Picsart is an all-in-one photo and video editing app for making the social content pop. With 130 million monthly creators, Picsart spans the globe. And that is why we take Security, Trust, and Transparency seriously.

Picsart looks forward to working with the security community to find security vulnerabilities in order to keep our businesses and customers safe.

Response Targets

Picsart will make a best effort to meet the following response targets for hackers participating in our program:

• Time to First Response: 2 business days
• Time to Triage: 2 business days
• Time to resolution: Up to 45 business days, depending on the severity and complexity.

We’ll try to keep you informed about our progress throughout the process.

Disclosure Policy

If you have identified a potential security vulnerability in our technology, please submit us a detailed report with reproducible steps. Make a good faith effort to avoid privacy violations, destruction of data, and interruption or degradation of our service. Only interact with accounts you own or with the explicit permission of the account holder.

• Follow HackerOne's disclosure guidelines.

Program Rules

• Please provide detailed and clear reports with reproducible steps.
• Submit one vulnerability per report, unless you need to chain vulnerabilities to provide impact.
• Social engineering (e.g. phishing, vishing, smishing) is prohibited.
• Make a good faith effort to avoid privacy violations, destruction of data, and interruption or degradation of our service. Only interact with accounts you own or with the explicit permission of the account holder.
• Do not perform DoS or DDoS attacks.
• Do not run automated scans without checking with us first. They are often very noisy.

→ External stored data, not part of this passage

Lemma matching_exact partial found : matched_runtimes partial runtimes = Ok found ->
  forall r, r ∈ found <-> r ∈ runtimes /\ exists c, parse_ref (fmt ["runtime/"; runtime_ref r]) = Ok c /\ FlatpakRef.matches partial c = true.
Proof.
  intros E r. assert (r ∈ found <-> False \/ exists a, a ∈ runtimes /\
     (a = r /\ exists c, parse_ref (fmt ["runtime/"; runtime_ref a]) = Ok c /\ FlatpakRef.matches partial c = true)) as ->.
  { revert r. eapply (fold_result_collect (fun s P => forall r, r ∈ s <-> P r) (fun a r => a = r /\
      exists c, parse_ref (fmt ["runtime/"; runtime_ref a]) = Ok c /\ FlatpakRef.matches partial c = true)); [| | |exact E].
    - intros s P Q HPQ HP r. etransitivity; [apply HP|apply HPQ].
    - intros s a s' P _ HP (c & Hc & Es)%bind_ok r. specialize (HP r). injection Es as <-.
      destruct (FlatpakRef.matches partial c) eqn:Em.
      + rewrite elem_of_app, list_elem_of_singleton. split; intros [?|Hr]; [left; tauto| |left; tauto|right; by destruct Hr].
        right. subst. split; [done|]. by exists c.
      + split; [left; tauto|]. intros [?|(_ & c' & Hc' & Hm)]; [tauto|]. congruence.
    - intros r. split; [by intros ?%elem_of_nil|done]. }
  split; [intros [[]|(a & Ha & -> & Hc)]; done|]. intros [Hr Hc]. right. by exists r.
Qed.

(** The targets are different runtimes, the seen ones. *)
Definition targets_ok (targets : list RuntimeRecord) (seen : list string) : Prop :=
  NoDup (map runtime_ref targets) /\ (forall n, n ∈ seen <-> n ∈ map runtime_ref targets).

Lemma add_target_ok targets seen r : targets_ok targets seen ->
  let st := add_target (targets, seen) r in
  targets_ok st.1 st.2 /\ (forall x, x ∈ st.1 -> x ∈ targets \/ x = r) /\ targets ⊆ st.1 /\ runtime_ref r ∈ map runtime_ref st.1.
Proof.
  intros [Hn Hs]. unfold add_target. destruct (bs_contains (runtime_ref r) seen) eqn:E.
  - apply bs_contains_true, Hs in E. cbn. split_and!; [by split|by left|done|done].
  - assert (runtime_ref r ∉ seen) as Hr by (rewrite <- bs_contains_true, E; done). cbn. split_and!.
    + split.
      * rewrite map_app. apply NoDup_app. split; [done|]. split; [|apply NoDup_singleton].
        cbn [map]. intros n Hn2 ->%list_elem_of_singleton. apply Hr. by apply Hs.
      * intros n. rewrite elem_of_bs_insert, map_app, elem_of_app, Hs. cbn [map]. rewrite list_elem_of_singleton. tauto.
    + intros x [?| ->%list_elem_of_singleton]%elem_of_app; [by left|by right].
    + intros x Hx. apply elem_of_app. by left.
    + rewrite map_app. apply elem_of_app. right. by left.
Qed.

Lemma add_targets_ok found targets seen : targets_ok targets seen ->
  let st := foldl add_target (targets, seen) found in
  targets_ok st.1 st.2 /\ (forall x, x ∈ st.1 -> x ∈ targets \/ x ∈ found) /\ targets ⊆ st.1 /\
  forall r, r ∈ found -> runtime_ref r ∈ map runtime_ref st.1.
Proof.
  revert targets seen. induction found as [|r found IH]; intros targets seen Hok; cbn [foldl].
  - cbn. split_and!; [done|by left|done|by intros r ?%elem_of_nil].
  - destruct (add_target_ok targets seen r Hok) as (Hok1 & Hin1 & Hsub1 & Hr). cbn zeta in *.
    destruct (add_target (targets, seen) r) as [t1 s1]. cbn [fst snd] in *.
    destruct (IH t1 s1 Hok1) as (Hok2 & Hin2 & Hsub2 & Hf). split_and!; [done| |by etransitivity|].
    + intros x Hx. destruct (Hin2 x Hx) as [Hx1|?]; [|right; by right]. destruct (Hin1 x Hx1) as [?| ->]; [by left|right; left].
    + intros r' [->|Hr']%elem_of_cons; [|by apply Hf]. apply list_elem_of_fmap in Hr as (x & -> & Hx).
      apply list_elem_of_fmap. exists x. split; [done|by apply Hsub2].
Qed.
(* ===== verification/LaunchEnvironment.v ===== *)
(** * LaunchEnvironment: the environment a program starts with
    (src/src/sandbox/launch_environment.rs, the first half of [launch] in
    chroot_instance.rs, and desktop_integration/desktop_session.rs)

    An environment is the source's [Vec] of pairs: an entry may occur twice, and
    the program sees the last one (see LaunchRequest: the helper passes the
    entries to [Command::envs] in order).  The metadata's entries are expanded
    and merged one by one; the theorems say what a program then sees for each
    name, including names that occur twice.  What the unmodelled host resources
    contribute is [LaunchParts]. *)
From Stdlib Require Import Ascii String NArith ZArith Lia.
From stdpp Require Import base list strings sets.
From S2P Require Import Prelude Effects Collections RustStr RustNum RustPath HostFs Architecture FlatpakMetadata FilesystemGrants FileArguments InstallationPaths.

Abbreviation environment := (list (string * string)) (only parsing).

(** ** The desktop session *)

Record DesktopSession := mkDesktop {
  xdg_runtime_dir : path;
  wayland_display : string;
  ds_display : option string;
  dbus_session_bus_address : option string;
}.

(** [std::env::var_os] and [std::env::var] of the launcher's environment. *)
Section HostEnv.
Context (var_os : string -> option string).
Definition var (name : string) : option string := var_os name ≫= from_utf8.

Definition desktop_from_env : option DesktopSession :=
  dir ← var_os "XDG_RUNTIME_DIR";
  wayland ← var "WAYLAND_DISPLAY";
  Some (mkDesktop dir wayland (var "DISPLAY") (var "DBUS_SESSION_BUS_ADDRESS")).

Definition wayland_socket (d : DesktopSession) : path := join_path (xdg_runtime_dir d) (wayland_display d).

Definition chroot_dbus_address (d : DesktopSession) (uid : N) : option string :=
  address ← dbus_session_bus_address d;
  host_path ← strip_prefix "unix:path=" address;
  match strip_path_prefix host_path (xdg_runtime_dir d) with
  | Some relative => Some (fmt ["unix:path=/run/user/"; show_N uid; "/"; relative])
  | None => Some address
  end.
(** C0.  The file .flatpak-info is read back as what the launch has put into
    it. *)
Theorem flatpak_info_is_read_back app instance_id extensions :
  Forall plain_value [fa_app_id app; fa_runtime_ref app; instance_id; info_list (app_info extensions); info_list (runtime_info extensions)] ->
  let info := value (flatpak_info app instance_id extensions) in
  info "Application" "name" = Some (fa_app_id app) /\ info "Application" "runtime" = Some (fa_runtime_ref app) /\
  info "Instance" "instance-id" = Some instance_id /\
  info "Instance" "app-extensions" = Some (info_list (app_info extensions)) /\
  info "Instance" "runtime-extensions" = Some (info_list (runtime_info extensions)) /\
  info "Context" "filesystems" = Some "".
Proof.
  rewrite !Forall_cons. intros ((T1 & L1 & C1) & (T2 & L2 & C2) & (T3 & L3 & C3) & (T4 & L4 & C4) & (T5 & L5 & C5) & _) info.
  unfold info, value, flatpak_info. rewrite info_lines.
  2: { rewrite !Forall_cons. unfold fmt. cbn [foldr]. rewrite !has_app. cbn [has Ascii.eqb Bool.eqb orb].
       by rewrite L1, L2, L3, L4, L5, C1, C2, C3, C4, C5. }
  change (fmt ["name="; fa_app_id app]) with (fmt ["name"; "="; fa_app_id app]).
  change (fmt ["runtime="; fa_runtime_ref app]) with (fmt ["runtime"; "="; fa_runtime_ref app]).
  change (fmt ["instance-id="; instance_id]) with (fmt ["instance-id"; "="; instance_id]).
  change (fmt ["app-extensions="; info_list (app_info extensions)]) with (fmt ["app-extensions"; "="; info_list (app_info extensions)]).
  change (fmt ["runtime-extensions="; info_list (runtime_info extensions)])
    with (fmt ["runtime-extensions"; "="; info_list (runtime_info extensions)]).
  split_and!; repeat info_step; done.
Qed.

(** ** Witnesses *)

Definition named (e : io_result DirEntry) : bool :=
  match e with
  | inl e => negb (has "/" (file_name e)) && negb (skipped (file_name e)) && negb (String.eqb (file_name e) "..")
  | inr _ => true
  end.

(** The tree of HostFs, whose directories list names. *)
#[local] Instance named_fs : HostFs TreeFs := {
  canonicalize := canonicalize (HostFs := tree_fs);
  path_exists := path_exists (HostFs := tree_fs);
  is_dir := is_dir (HostFs := tree_fs);
  read_dir t p := match read_dir (HostFs := tree_fs) t p with inl l => inl (List.filter named l) | inr e => inr e end;
  read_to_string := read_to_string (HostFs := tree_fs);
  create_dir_all := create_dir_all (HostFs := tree_fs);
}.
#[local] Instance named_files : FileOps TreeFs := {
  is_file := is_file (FileOps := tree_file_ops);
  symlink_kind := symlink_kind (FileOps := tree_file_ops);
  make_dirs := make_dirs (FileOps := tree_file_ops);
  set_mode := set_mode (FileOps := tree_file_ops);
  write_file := write_file (FileOps := tree_file_ops);
  rename_file := rename_file (FileOps := tree_file_ops);
  remove_file := remove_file (FileOps := tree_file_ops);
  remove_dir_all := remove_dir_all (FileOps := tree_file_ops);
}.
#[local] Instance named_root : RootWorld TreeFs := {
  symlink target p t := (inl tt, tree_put (components p) target t);
  read_bytes := read_to_string (HostFs := tree_fs);
}.

Lemma named_names (w : TreeFs) p entries entry : read_dir w p = inl entries -> inl entry ∈ entries -> name_ok (file_name entry).
Proof.
  change (read_dir w p) with (match read_dir (HostFs := tree_fs) w p with inl l => inl (List.filter named l) | inr e => inr e end).
  destruct (read_dir w p) as [l|e]; intros He Hin; [|done]. injection He as <-.
  apply list_elem_of_In, filter_In in Hin as [_ Hn]. cbn in Hn.
  apply andb_true_iff in Hn as [[H1 H2]%andb_true_iff H3]. apply negb_true_iff in H1, H2, H3.
  by apply String.eqb_neq in H3.
Qed.

Definition example_identity : SandboxIdentity := mkIdentity 1001 1001 "u" (Some "u") "U" "/home/u".
Definition example_root : traced TreeFs RootEvent :=
  (mkTree [components "/rt/etc"]
     [(components "/rt/etc/fonts", ""); (components "/rt/etc/passwd", ""); (components "/etc/hosts", "127.0.0.1 localhost")], []).

Lemma sandbox_root_is_confined_witness :
  exists ev, (prepare_root "/r" example_identity "/rt/etc" true example_root).2.2 = ev /\
    ELink "/usr/etc/fonts" "/r/etc/fonts" (Ok tt) ∈ ev /\ EWrite "/r/etc/hosts" "127.0.0.1 localhost" (Ok tt) ∈ ev /\
    Forall (fun e => allowed (W := TreeFs) "/r" example_identity "/rt/etc" true e /\ inside_root "/r" (event_path e)) ev.
Proof.
  destruct (prepare_root "/r" example_identity "/rt/etc" true example_root) as [r s'] eqn:E.
  destruct (sandbox_root_is_confined "/r" example_identity "/rt/etc" true example_root r s' ltac:(discriminate)
              (fun w => named_names w "/rt/etc") E) as (ev & He & Hf).
  exists s'.2. split; [reflexivity|]. rewrite He. cbn [snd example_root Datatypes.app] in *.
  split; [|split; [|exact Hf]]; rewrite <- He; vm_compute in E; injection E as <- <-; cbn; set_solver.
Defined.

Lemma sandbox_identity_is_written_witness :
  exists ev, (prepare_root "/r" example_identity "/rt/etc" false example_root).2.2 = ev /\
    writes_last "/r/etc/passwd" (passwd_contents example_identity) ev.
Proof.
  destruct (prepare_root "/r" example_identity "/rt/etc" false example_root) as [r s'] eqn:E.
  assert (r = Ok tt) as -> by (vm_compute in E; injection E as <- _; reflexivity).
  destruct (sandbox_identity_is_written "/r" example_identity "/rt/etc" false example_root s' E) as (ev & He & Hw & _).
  exists s'.2. split; [reflexivity|]. rewrite He. exact Hw.
Defined.

Lemma flatpak_info_is_read_back_witness :
  value (flatpak_info (mkFlatpakApp "org.a.App" "/d" "org.freedesktop.Platform/x86_64/25.08" "/rt" "run" []) "1f-0-77" [])
    "Instance" "instance-id" = Some "1f-0-77".
Proof.
  destruct (flatpak_info_is_read_back (mkFlatpakApp "org.a.App" "/d" "org.freedesktop.Platform/x86_64/25.08" "/rt" "run" []) "1f-0-77" [])
    as (_ & _ & Hi & _); [repeat constructor|exact Hi].
Defined.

#Out of Scope Vulnerabilities When reporting vulnerabilities, please consider (1) attack scenario/exploitability, and (2) security impact of the bug. The following issues are considered out of scope:

• Clickjacking on pages with no sensitive actions.
• Unauthenticated/logout/login CSRF.
• Attacks requiring MITM or physical access to a user's device.
• Previously known vulnerable libraries without a working Proof of Concept.
• Comma Separated Values (CSV) injection without demonstrating a vulnerability.
• Missing best practices in SSL/TLS configuration.
• Any activity that could lead to the disruption of our service (DoS).
• Content spoofing and text injection issues without showing an attack vector/without being able to modify HTML/CSS
• Any URIs leaked because a malicious app has permission to view URIs opened
• Absence of certificate pinning
• Lack of obfuscation
• Lack of binary protection control in Android app
• Runtime hacking exploits using tools like but not limited to Frida/ Appmon (exploits only possible in a jailbroken environment)

Rewards

We do not offer a bug bounty at this time, but certain vulnerabilities with a working proof of concept on our Android mobile app may qualify for a bounty through the Google Play Security Rewards Program. To see which apps and vulnerabilities may qualify for a bounty, please refer to the Google Play Security Rewards Program’s Scope and Vulnerability Criteria.

Safe Harbor

Any activities conducted in a manner consistent with this policy will be considered authorized conduct and we will not initiate legal action against you. If legal action is initiated by a third party against you in connection with activities conducted under this policy, we will take steps to make it known that your actions were conducted in compliance with this policy.

Thank you for helping keep Picsart and our users safe!